Er starrte weiter mit gerunzelter Stirn auf die alte Feuergrube. Er dachte an seinen Großvater, der ein großer Apachenhäuptling gewesen war, einer der wenigen, die bis zum bitteren Ende an der Seite von Geronimo gekämpft hatten, bis die US-Army sie zur Strecke gebracht, in Ketten gelegt und nach Florida befördert hatte. Fünfhundert Apachen hatte man im winzigen Fort Marian bei St. Augustine eingesperrt. Aber schon nach wenigen Monaten waren sie zu einer derartigen Touristen-Attraktion geworden, dass die Lobby von Pensacola so lange bohrte, bis sie die bemalten Teufel‹ endlich in ihren Mauern hatte.
Charlies Vater war in Fort Pickens auf Santa Rosa in der Bucht von Pensacola geboren worden.

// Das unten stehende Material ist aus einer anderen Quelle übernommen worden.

(* ===== verification/ImmutableTree.v ===== *)
(** * The immutable balanced tree

    src/include/klee/Internal/ADT/ImmutableTree.h: the persistent AVL tree
    under [ImmutableMap] and [ImmutableSet], which hold the address space of
    every execution state.  A tree is a value here: nodes are immutable in the
    source, so sharing between versions is not observable and the reference
    counts are not modelled.  The terminator, the statically allocated sentinel,
    is [Terminator]; its fields are those its constructor gives it (itself as
    both kids, height 0, a default-constructed value).

    The contract: a tree is well formed (ordered, balanced within 2, with the
    stored heights right), every operation preserves it, and on the in-order
    list of values every operation is the operation on sorted lists. *)

From Stdlib Require Import Sorted.
From S2P Require Import Prelude.

Module AVL.

(** [CMP], a strict weak ordering in the sense of the C++ library. *)
Class StrictWeakOrder {K : Type} (lt : K -> K -> bool) : Prop := {
  lt_irrefl x : lt x x = false;
  lt_trans x y z : lt x y = true -> lt y z = true -> lt x z = true;
  lt_incomp_trans x y z :
    lt x y = false -> lt y x = false -> lt y z = false -> lt z y = false ->
    lt x z = false /\ lt z x = false
}.

Inductive Node (V : Type) : Type :=
| Terminator : Node V
| mkNode : Node V -> V -> Node V -> Z -> Node V.
Arguments Terminator {V}.
Arguments mkNode {V}.

#[export] Instance Node_eq_dec {V} `{EqDecision V} : EqDecision (Node V).
Proof. solve_decision. Defined.

Section Tree.
Context {K V : Type} (key_of_value : V -> K) (key_compare : K -> K -> bool) (default_value : V).

Definition left (n : Node V) : Node V :=
  match n with Terminator => Terminator | mkNode l _ _ _ => l end.
Definition right (n : Node V) : Node V :=
  match n with Terminator => Terminator | mkNode _ _ r _ => r end.
Definition value (n : Node V) : V :=
  match n with Terminator => default_value | mkNode _ v _ _ => v end.
Definition height (n : Node V) : Z :=
  match n with Terminator => 0 | mkNode _ _ _ h => h end.
Definition isTerminator (n : Node V) : bool :=
  match n with Terminator => true | mkNode _ _ _ _ => false end.

(** The constructor [Node(_left, _right, _value)]. *)
Definition new_Node (l r : Node V) (v : V) : Node V := mkNode l v r (Z.max (height l) (height r) + 1).

Definition balance (l : Node V) (v : V) (r : Node V) : Node V :=
  if height r + 2 <? height l then
    let ll := left l in
    let lr := right l in
    if height lr <=? height ll then
      let nlr := new_Node lr r v in
      new_Node ll nlr (value l)
    else
      let lrl := left lr in
      let lrr := right lr in
      let nll := new_Node ll lrl (value l) in
      let nlr := new_Node lrr r v in
      new_Node nll nlr (value lr)
  else if height l + 2 <? height r then
    let rl := left r in
    let rr := right r in
    if height rl <=? height rr then
      let nrl := new_Node l rl v in
      new_Node nrl rr (value r)
    else
      let rll := left rl in
      let rlr := right rl in
      let nrl := new_Node l rll v in
      let nrr := new_Node rlr rr (value r) in
      new_Node nrl nrr (value rl)
  else new_Node l r v.

Fixpoint size (n : Node V) : Z :=
  match n with Terminator => 0 | mkNode l _ r _ => size l + 1 + size r end.

(** The second component is [valueOut]. *)
Fixpoint popMin (n : Node V) : Node V * V :=
  match n with
  | Terminator => (Terminator, default_value)
  | mkNode Terminator v r _ => (r, v)
  | mkNode l v r _ => let '(l', out) := popMin l in (balance l' v r, out)
  end.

Während Malaria und Tuberkulose die Apachen dezimierten, verkauften die Leute von Pensacola Eintrittskarten. Die Weißen kamen zu Hunderten, Tag für Tag, um die Apachen lächelnd sterben zu sehen. Sie wurden bald darauf, 1894, nach Mt. Vernon in Alabama verfrachtet, aber da waren nur noch dreihundert von ihnen übrig, meist Kinder, die in der Gefangenschaft zur Welt gekommen waren. Im selben Jahr ließ sie die Bundesregierung ein letztes Mal umziehen, nach Fort Sill in Oklahoma. Da waren die meisten der älteren schon tot, und nur wenige der jüngeren hatten sich je die Zeit genommen, ihren Geschichten zuzuhören. Sie waren Krieger gewesen und hatten um ihr Leben gekämpft, was brauchte man da noch Geschichten?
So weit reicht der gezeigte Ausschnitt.